The Blackhawks got an unusual 6:30 PM start in Chicago on Tuesday night. Wyatt Kalynuk got the call for Nicolas Beaudin on the blue line and Dylan Strome was spending time on the wing with Kirby Dach centering his line.
Chicago’s offense didn’t get the memo that the game started a half hour earlier than usual. The first period could have cured insomnia for Hawks fans; the Blackhawks went minutes without a shot multiple time in the opening period and finished the opening 20 minutes with only five shots on net. Carolina netminder Alex Nedeljkovic wasn’t tested much at all.
Kevin Lankinen showed up for work on time, thankfully. Lankinen stopped all 13 shots he faced in the first period to keep his teammates in a game that could have been blown open early by a Carolina team that attacked and a Blackhawks team that didn’t fight back much.

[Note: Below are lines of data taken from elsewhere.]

(** C3, as the claim states it, fails: a target column the source lacks
    comes out all 0, not all null, when it is a concept column. *)
Lemma absent_column_null_counterexample :
  transform ["person_id"; "gender_concept_id"] ex_persons
  = Ok (mkDF 1 [("person_id", [Some (VInt 1)]); ("gender_concept_id", [Some (VInt 0)])])
  ∧ ("gender_concept_id" ∉ map PyStr.lower (labels ex_persons))
  ∧ ¬ (∀ column_names df out c s,
         transform column_names df = Ok out →
         c ∈ column_names →
         c ∉ map PyStr.lower (labels df) →
         assoc c (df_columns out) = Some s →
         ∀ x, x ∈ s → x = None).
Proof.
  assert ("gender_concept_id" ∉ map PyStr.lower (labels ex_persons)) as Habs.
  { apply (bool_decide_unpack _). vm_compute. exact I. }
  split; [by vm_compute|]. split; [exact Habs|].
  intros H.
  pose proof (H ["person_id"; "gender_concept_id"] ex_persons
                (mkDF 1 [("person_id", [Some (VInt 1)]);
                         ("gender_concept_id", [Some (VInt 0)])])
                "gender_concept_id" [Some (VInt 0)]
                ltac:(by vm_compute)
                ltac:(apply list_elem_of_further, list_elem_of_here)
                Habs ltac:(by vm_compute)
                (Some (VInt 0)) ltac:(apply list_elem_of_here)) as Hnull.
  discriminate Hnull.
Qed.

Lemma concept_id_null_coercion_witness :
  transform ex_columns ex_observations = Ok ex_transformed ∧
  ∃ re, reindex ex_columns (rename PyStr.lower ex_observations) = Ok re ∧
    ∀ c, c ∈ ex_columns →
      ∃ s0, assoc c (df_columns re) = Some s0 ∧
        (PyStr.endswith "concept_id" c = true → PyStr.contains "source" c = false →
           assoc c (df_columns ex_transformed) = Some (map (fill (VInt 0)) s0)
           ∧ (∀ x, x ∈ map (fill (VInt 0)) s0 → x ≠ None)
           ∧ (∀ i, s0 !! i = Some None → map (fill (VInt 0)) s0 !! i = Some (Some (VInt 0)))
           ∧ (∀ i v, s0 !! i = Some (Some v) → map (fill (VInt 0)) s0 !! i = Some (Some v))) ∧
        (PyStr.contains "source" c = true → assoc c (df_columns ex_transformed) = Some s0) ∧
        (PyStr.endswith "concept_id" c = false →
           assoc c (df_columns ex_transformed) = Some s0).
Proof.
  assert (transform ex_columns ex_observations = Ok ex_transformed) as Ht
    by (vm_compute; reflexivity).
  split; [exact Ht|].
  exact (concept_id_null_coercion ex_columns ex_observations ex_transformed Ht).
Defined.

Whatever coach Jeremy Colliton said to his skaters during the first intermission worked.
Dach set up Strome for a 2-on-1 rush on the first shift of the second period and the new daddy finished to give the Hawks a 1-0 lead.
Dach and Connor Murphy picked up the assists. The helper is the first of the new year for Dach in his third game back. And it did appear someone grabbed the puck for a souvenir for Strome and family.
Dougie Hamilton took a penalty in the first period that didn’t hurt his team. When he went to the box three minutes into the second period, Chicago made it hurt.
Patrick Kane made a nifty play to lift a stick and Alex DeBrincat put the puck into the back of the net to extend the Blackhawks’ lead to two.
Kane was credited with the only assist on DeBrincat’s 19th goal of the season.
In the opening ten minutes of the second period the Blackhawks looked like a totally different team than they did in the first period. Chicago started the game completely flat, but came out of the room attacking with speed in the second. At the mid-point of the second period, shots were even at four for each side.
Then Carolina woke up. Or the Blackhawks took their foot off the gas. Or a combination of the two.
Nikita Zadorov took a bad tripping penalty behind the Blackhawks net at 10:33 into the second and the momentum shifted hard. The Canes didn’t score on the power play but they continued putting pressure on the Blackhawks.
At 15:41 into the second, Brady Skjei flipped a shot at the net that appeared to be redirected by Andrei Svechnikov. The shot slipped past Lankinen for Svechnikov’s tenth of the season. The Blackhawks’ lead was cut in half.
Carolina spent most of the final four minutes in the Hawks’ end but didn’t beat Lankinen again. When the second period ended, Chicago held a 2-1 lead. The shots that were 4-4 at ten minutes into the period now favored Carolina 12-7, giving the visitors a 25-12 shot advantage after 40 minutes.
Faceoffs have been an issue for the Blackhawks all season and Chicago was bad in the first two periods. Led by Jordan Staal, who won all 11 of his faceoffs, the Hurricanes won 29 of 44 faceoffs (65.9 percent) through two periods.
Staal won the opening faceoff of the third period to make him a perfect 12 for 12 at the dot.
At the television timeout with five minutes left in regulation, the Canes had a 4-2 shot advantage in the third period. Yes, six total shots in 15 minutes of hockey. The Hawks were clinging to a one-goal lead.
Carolina emptied their net with a little more than two minutes remaining for an offensive zone faceoff.
Zadorov and Connor Murphy were stuck on the ice for a two-minute shift with a couple icings inside the final minutes, including one bad decision to ice the puck by Zadorov. Lankinen eventually stopped a puck to get a change the Hawks were able to hang on for a big 2-1 victory.
The Blackhawks put 16 total shots on net in 60 minutes of hockey. Lankinen earned two significant points in the standings for his team.
Lankinen stopped 31 of 32 in the win. He was terrific.
Murphy had a big night. He skated a team-leading 26 minutes and was credited with two shots on net (tied for the team lead), a team-high five blocked shots and tied for the team lead with six hits.
Dach didn’t win any of his eight faceoffs. After going over 20 minutes in each of his first two games he was limited to 13:43 but did block two shots in the game.
On the other hand, new dad Strome won seven of eight faceoffs to go with his goal.
Kane skated more than four minutes more than any other forward (23:06) but was not credited with a shot on net.